Zhan Zhao sonrió levemente y continuó: "Más tarde, Hai Dongqing también acudió al gobierno fronterizo para investigar, pero no pudo encontrar ningún rastro de estas personas. Si hubiéramos podido descubrir sus orígenes en aquel entonces, podríamos haber desenmascarado al cerebro detrás de todo esto".
Mo Yan hizo una pausa por un instante tras escuchar sus palabras, y algunos fragmentos dispersos pasaron fugazmente por su mente. Después de un rato, susurró y de repente alzó la vista hacia Zhan Zhao: "Hermano, lo recuerdo, lo recuerdo".
—¿Recuerdas qué? —preguntó Zhan Zhao, desconcertado.
—¿Recuerdas quiénes eran esas personas? —preguntó Mo Yan con entusiasmo—. Hermano, escúchame: De camino aquí, pasé la noche en la residencia de Li Qigao, el prefecto de Hejian. Esa noche, debido a un malentendido, me enfrasqué en una pelea con dos guardias de la residencia, y esos dos guardias eran muy hábiles en artes marciales. En aquel momento, me parecieron algo familiares, pero no recordaba dónde los había visto antes. Ahora que lo mencionas, recuerdo que eran las personas que se disfrazaron y aparecieron en la ciudad de Yanxie aquel día.
Zhan Zhao se mostró ligeramente sorprendido: "¿Estás seguro de que no te equivocas?"
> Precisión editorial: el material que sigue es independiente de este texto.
Lemma table_ledger_create s pid name has_target priority now :
  get_process (kernel s) pid = None →
  table_ledger s →
  table_ledger (create_process s pid name has_target priority now).2.
Proof.
  intros Hfresh Hs.
  pose proof Hs as (Hk & Ht & Hm & Hu).
  split; [|split; [by apply table_inv_create|split; [by apply mem_inv_create|]]].
  - destruct (Z.le_gt_cases (memory_used (kernel s) + 1024)
                (memory_pool (kernel s))) as [Hfree|Hfull].
    + rewrite (create_process_ok s pid name has_target priority now Hfree).
      simpl. rewrite odict_set_fresh by done.
      unfold odict.keys. rewrite fmap_app. simpl.
      apply NoDup_app. split; [done|]. split; [|apply NoDup_singleton].
      intros x Hx ->%list_elem_of_singleton.
      apply odict_get_keys in Hx. unfold get_process in Hfresh.
      rewrite Hfresh in Hx. by destruct Hx.
    + destruct (create_process_out_of_memory_kernel s pid name has_target
                  priority now) as [Hsame _]; [lia|]. by rewrite Hsame.
  - assert (∀ x, table_total (heap s ++ [x]) (processes (kernel s))
                 = table_total (heap s) (processes (kernel s))) as Hold.
    { intros x. apply table_total_ext. intros l Hl. apply lookup_app_l.
      destruct Ht as [_ Hv]. rewrite Forall_forall in Hv. by apply Hv. }
    destruct (Z.le_gt_cases (memory_used (kernel s) + 1024)
                (memory_pool (kernel s))) as [Hfree|Hfull].
    + rewrite (create_process_ok s pid name has_target priority now Hfree).
      simpl. rewrite odict_set_fresh by done.
      rewrite table_total_app, Hold, Hu.
      change (table_total ?h [(?k, ?l)])
        with (from_option Process.memory_allocated 0 (h !! l) + 0).
      rewrite lookup_app_r, Nat.sub_diag by lia. simpl. lia.
    + unfold create_process, new_process, allocate_memory. simpl.
      destruct (Z.gtb_spec (memory_used (kernel s) + 1024)
                  (memory_pool (kernel s))); [|lia].
      simpl. by rewrite Hold.
Qed.
Lemma Database_destroy_frees_own_witness :
  caller_rule_heap !! 1 = Some (Rule [0] [])
  ∧ Database_destroy (map_to_list (m_expressions caller_rule_db))
      caller_rule_db caller_rule_heap = Ok caller_heap.
Proof.
  split; [reflexivity|].
  apply (Database_destroy_frees_own any_pointer caller_heap caller_rule_heap
           caller_rule_db); [|reflexivity].
  apply (built_add_rule any_pointer caller_heap caller_heap empty_db "r"
           [Pointer 0]); [apply built_new|]. intros p _. exact I.
Defined.

End CoverageFacts.
(** * Periodic structures of twisted bilayer graphene: a shallow embedding

    This development embeds [periodic_structures.py] (lattice builders,
    multilayer extension, hopping re-keying, Bloch Hamiltonian assembly and
    the per-k diagonalisation loop) and proves properties of it.

    Conventions.
    - Python ints are [Z]; Python/NumPy floats are idealised as the real
      numbers [R] of the Standard Library; complex numbers are pairs of reals.
      The one value whose statements depend on the last digits of a double,
      the stored twist angle, is computed through an interface of
      double-precision arithmetic instead (rounding, [np.arccos], [np.pi]).
    - A NumPy array of floats is a list of rows ([list (list R)]).
    - A Python dict is a [gmap]; the list of per-site dicts is a list of maps.
    - An instance of one of the three classes is a record of optional
      attributes ([None]: the attribute has not been created yet).
    - Methods run in a state-and-exception monad over that record: a [raise]
      stops the method and leaves the instance as it was at that point.
    - What the file imports and calls is a parameter: the crystal-structure
      library through an interface with the three facts the builders use,
      the eigensolver, the projection routine, the hopping calculator and
      [frac2cart] as functions. *)

From Stdlib Require Import Reals Lra Lia ZArith List String.
From stdpp Require Import base option list gmap strings pretty.

Local Open Scope Z_scope.
Local Open Scope R_scope.

(** ** Complex numbers *)

Module Cplx.

Record C : Type := mkC { Re : R; Im : R }.

Definition C0 : C := mkC 0 0.
Definition RtoC (x : R) : C := mkC x 0.
Definition Cadd (u v : C) : C := mkC (Re u + Re v) (Im u + Im v).
Definition Cmul (u v : C) : C :=
  mkC (Re u * Re v - Im u * Im v) (Re u * Im v + Im u * Re v).
Definition Cconj (u : C) : C := mkC (Re u) (- Im u).

(** [np.exp(1j*x)] for a real [x]. *)
Definition Cexp_i (x : R) : C := mkC (cos x) (sin x).


End Cplx.
Import Cplx.

(** ** Python and NumPy primitives *)

(** A two-dimensional float array, as a list of rows. *)
Abbreviation Mat := (list (list R)).

(** Exceptions that the embedded code can raise.  [ValueError] carries its
    message, the only payload the source ever attaches to an error. *)
Inductive exn : Type :=
| ValueError (msg : string)
| IndexError
| TypeError
| AttributeError (attr : string)
| ZeroDivisionError
| UnboundLocalError (name : string).

(** [l[i]] for a Python int [i]: negative indices count from the end. *)
Definition py_index {A} (l : list A) (i : Z) : option A :=
  let len := Z.of_nat (length l) in
  if (0 <=? i)%Z then l !! Z.to_nat i
  else if (- len <=? i)%Z then l !! Z.to_nat (len + i)
  else None.

(** Clamping of a slice bound. *)
Definition slice_bound (len : nat) (i : Z) : nat :=
  if (i <? 0)%Z then Z.to_nat (Z.of_nat len + i)
  else Nat.min (Z.to_nat i) len.

(** [l[start:stop]]. *)
Definition py_slice {A} (l : list A) (start stop : Z) : list A :=
  let s := slice_bound (length l) start in
  let e := slice_bound (length l) stop in
  drop s (take e l).

(** [sum(l)] on ints. *)
Definition py_sum (l : list Z) : Z := foldr Z.add 0%Z l.

(** [[x]*n]: an empty list when [n <= 0]. *)
Definition py_repeat {A} (x : A) (n : Z) : list A := replicate (Z.to_nat n) x.

(** [range(n)]. *)
Definition py_range (n : Z) : list nat := seq 0 (Z.to_nat n).

(** [M[0:2,0:2]] (also [M[0:2][:,0:2]]). *)
Definition sub22 (M : Mat) : Mat := map (take 2) (take 2 M).

Definition vec_add (u v : list R) : list R := zip_with Rplus u v.
Definition vec_scale (c : R) (u : list R) : list R := map (Rmult c) u.
Definition vec_dot (u v : list R) : R := foldr Rplus 0 (zip_with Rmult u v).
Definition vec_norm (u : list R) : R := sqrt (vec_dot u u).
Definition mat_scale (c : R) (M : Mat) : Mat := map (vec_scale c) M.

(** Column [j] of a matrix whose rows have at least [j+1] entries. *)
Definition mat_col (M : Mat) (j : nat) : list R := map (fun r => nth j r 0) M.

(** Transpose of a matrix with [n] columns. *)
Definition mat_T (n : nat) (M : Mat) : Mat := map (mat_col M) (seq 0 n).

(** [np.matmul(A, B)] where [B] has [n] columns. *)
Definition mat_mul (n : nat) (A B : Mat) : Mat :=
  map (fun r => map (fun c => vec_dot r c) (mat_T n B)) A.

(** Python's [round] on a float: nearest integer, ties to the even one. *)
Definition py_round (x : R) : Z :=
  let f := (up x - 1)%Z in
  if Rlt_dec (x - IZR f) (1/2) then f
  else if Rlt_dec (1/2) (x - IZR f) then (f + 1)%Z
  else if Z.even f then f else (f + 1)%Z.

(** ** Instances

    One record serves the three classes [CommensuStruct], [TBG30Approximant]
    and [Graphene]: its fields are the attributes that their constructors and
    methods create.  [a] and [h] exist from construction on. *)

Definition key3 : Type := Z * Z * Z.
Definition key4 : Type := Z * Z * Z * Z.

Record Inst : Type := mkInst {
  a : R;
  h : R;
  rotate_cent : option string;
  latt_vec_bott : option Mat;
  latt_vec_top : option Mat;
  layer_nsites : option (list Z);
  layer_nsites_sublatt : option (list (Z * Z));
  latt_vec : option Mat;
  coords : option Mat;
  layer_latt_vecs : option (list Mat);
  nsite : option Z;
  twist_angle : option R;
  hoppings : option (list (gmap key3 C))
}.
(** The name of a column of the frame. *)
Definition has_column (df : Frame) (name : string) : Prop :=
  exists c, getcol df name = Ok c.

(** The first name of a list that is not a column of the frame. *)
Fixpoint first_missing (df : Frame) (names : list string) : option string :=
  match names with
  | [] => None
  | n :: rest =>
      match getcol df n with
      | Ok _ => first_missing df rest
      | Raise _ => Some n
      end
  end.

End Factors.

(** ** The assignments of [add_factors] taken together *)

Module Columns.
Import Factors.

(** The right-hand sides of the statements, all evaluated on one frame. *)
Fixpoint eval_all (steps : list (string * Expr)) (df : Frame)
  : result (list (string * list fval)) :=
  match steps with
  | [] => Ok []
  | (name, e) :: rest =>
      c <- e df ;; vals <- eval_all rest df ;; Ok ((name, c) :: vals)
  end.

(** The columns assigned one after the other. *)
Definition set_all (df : Frame) (vals : list (string * list fval)) : Frame :=
  fold_left (fun f p => setcol f (fst p) (snd p)) vals df.

(** The last column assigned to a name. *)
Fixpoint assigned (vals : list (string * list fval)) (name : string)
  : option (list fval) :=
  match vals with
  | [] => None
  | (k, c) :: rest =>
      match assigned rest name with
      | Some c' => Some c'
      | None => if String.eqb name k then Some c else None
      end
  end.

(** Two frames with the same columns of the given names. *)
Definition agree (names : list string) (df df' : Frame) : Prop :=
  forall n, In n names -> getcol df' n = getcol df n.

(** An expression that reads columns of the given names only. *)
Definition reads_only (names : list string) (e : Expr) : Prop :=
  forall df df', agree names df df' -> e df' = e df.

Definition mentions (names : list string) (n : string) : bool :=
  existsb (String.eqb n) names.

End Columns.

Module FactorExamples.
Import Factors.

(** [pct_change] of a series without missing cells. *)
Definition plain_pct_change (l : list fval) : list fval :=
  match l with
  | [] => []
  | _ :: rest =>
      NaN :: zip_with (fun prev cur => fsub (fdiv cur prev) (Fin 1)) l rest
  end.

(** [rolling(n)] statistics of a frame with fewer than [n] rows: no window
    is complete. *)
Definition short_rolling_corr (n : nat) (a b : list fval) : list fval :=
  map (fun _ => NaN) a.

Definition short_rolling_std (n : nat) (a : list fval) : list fval :=
  map (fun _ => NaN) a.

Definition two_days (x : Q) : list fval := [Fin x; Fin (x + 0.01)].

Definition rates_frame : Frame :=
  [ ("date", [Fin 20240102; Fin 20240103]);
    (gov_10y, two_days 0.025); (gov_1y, two_days 0.02);
    (gov_30y, two_days 0.03); (gov_5y, two_days 0.023);
    (policy_10y, two_days 0.027); (shibor_3m, two_days 0.021);
    (r007, two_days 0.019); (fr007_1y, two_days 0.02);
    ("close_etf", two_days 100); ("close_fut", two_days 99) ]%string.

Definition add_factors_short : Frame -> result Frame :=
  add_factors plain_pct_change short_rolling_corr short_rolling_std.

End FactorExamples.



(** * Properties *)

(** ** Arithmetic *)

Lemma Qltb_lt (x y : Q) : Qltb x y = true <-> x < y.
Proof.
  unfold Qltb. rewrite negb_true_iff. split; intro H.
  - apply Qnot_le_lt. intro H'. apply Qle_bool_iff in H'. congruence.
  - destruct (Qle_bool y x) eqn:E; [| reflexivity].
    apply Qle_bool_iff in E. apply Qle_not_lt in E. contradiction.
Qed.

Lemma Qltb_ge (x y : Q) : Qltb x y = false <-> y <= x.
Proof.
  unfold Qltb. rewrite negb_false_iff. apply Qle_bool_iff.
Qed.

Lemma Qleb_le (x y : Q) : Qleb x y = true <-> x <= y.
Proof. apply Qle_bool_iff. Qed.

Lemma Qleb_gt (x y : Q) : Qleb x y = false <-> y < x.
Proof.
  unfold Qleb. split; intro H.
  - apply Qnot_le_lt. intro H'. apply Qle_bool_iff in H'. congruence.
  - destruct (Qle_bool x y) eqn:E; [| reflexivity].
    apply Qle_bool_iff in E. apply Qle_not_lt in E. contradiction.
Qed.

Lemma py_div_ok (x y : Q) : ~ y == 0 -> py_div x y = Ok (x / y).
Proof.
  intro H. unfold py_div. destruct (Qeq_bool y 0) eqn:E; [| reflexivity].
  apply Qeq_bool_eq in E. contradiction.
Qed.


Lemma inject_Z_succ (z : Z) : inject_Z (z + 1) == inject_Z z + 1.
Proof. rewrite inject_Z_plus. reflexivity. Qed.


Lemma mapM_ok {A B : Type} (f : A -> result B) (g : A -> B) (l : list A) :
  (forall a, In a l -> f a = Ok (g a)) -> mapM f l = Ok (map g l).
Proof.
  induction l as [| a l IH]; intro H; simpl; [reflexivity |].
  rewrite (H a (or_introl eq_refl)). simpl.
  rewrite IH by (intros b Hb; apply H; right; exact Hb).
  reflexivity.
Qed.


Lemma Qdiv_nonzero (x y : Q) : ~ x == 0 -> ~ y == 0 -> ~ x / y == 0.
Proof.
  intros Hx Hy H. apply Hx.
  setoid_replace x with (x / y * y) by (field; exact Hy).
  rewrite H. ring.
Qed.

(** ** The ledger of position and trade flags *)

Section LedgerFacts.
Import Backtest Ledger.

Variable cfg : Config.

Ltac bind_ok H x E :=
  match type of H with
  | bind ?m _ = Ok _ =>
      destruct m as [x |] eqn:E; simpl in H; [| discriminate H]
  end.

Lemma exit_primary_cases (row : Row) (a a1 : Account) (pnls pnls1 : list Q)
    (act : Z) :
  exit_primary cfg row a pnls = Ok (a1, pnls1, act) ->
  (a1 = a /\ act = 0%Z)
  \/ (holding a = true /\ holding a1 = false /\ act = (-1)%Z).
Proof.
  unfold exit_primary. intro H.
  destruct (holding a) eqn:Hh.
  - bind_ok H rate E.
    destruct (exit_condition cfg row rate); inversion H; subst.
    + right. auto.
    + left. auto.
  - inversion H; subst. left. auto.
Qed.

Lemma enter_primary_cases (row : Row) (a a2 : Account) (act act2 : Z) :
  enter_primary cfg row a act = Ok (a2, act2) ->
  (holding a = false /\ holding a2 = true /\ act2 = 1%Z)
  \/ (holding a2 = holding a /\ act2 = act).
Proof.
  unfold enter_primary. intro H.
  destruct (holding a) eqn:Hh; simpl in H.
  - inversion H; subst. right. auto.
  - destruct (nan_gt (signal_today row) 0); simpl in H.
    + destruct (Qleb (open_etf (day row)) 0 || Qleb (hedge_ratio row) 0).
      * inversion H; subst. right. auto.
      * bind_ok H sz E. destruct sz as [[units lots] cost].
        destruct ((0 <? units)%Z && (0 <? lots)%Z); inversion H; subst.
        -- left. auto.
        -- right. auto.
    + inversion H; subst. right. auto.
Qed.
“Sí, son ellos”, confirmó Mo Yan.
Zhan Zhao respiró hondo: "Si son los guardias de la corte de Li Qigao, no es de extrañar que Hai Dongqing no pudiera encontrarlos. Li Qigao es solo el prefecto de la prefectura de Hejian. Ni siquiera tiene acceso al mapa completo del despliegue militar de la dinastía Song. Pero su esposa es Pang Long, la hija del Gran Tutor Pang. Me temo que el Gran Tutor Pang es el cerebro detrás de todo esto".
—¿El Gran Tutor Pang? —Mo Yan frunció el ceño—. Es muy popular en la corte. Desde que degradaron al Ministro de los Tres Departamentos, se ha convertido en el más autoritario. Y además tiene una hija que es la concubina predilecta del Emperador, ¿verdad?
Zhan Zhao permaneció en silencio durante un largo rato, luego sonrió con amargura: "Hace tiempo que supe que el cerebro detrás de esto debía ser alguien de alto rango, pero nunca esperé que fuera él. ¿Por qué traicionaría a la dinastía Song?"
Mo Yan le acarició el rostro y lo consoló: "Seguro que le dio una patada en la cabeza un burro, hermano. No pienses en esas cosas. Pensemos en cómo encontrar las pruebas y entregárselas al juez Bao cuanto antes".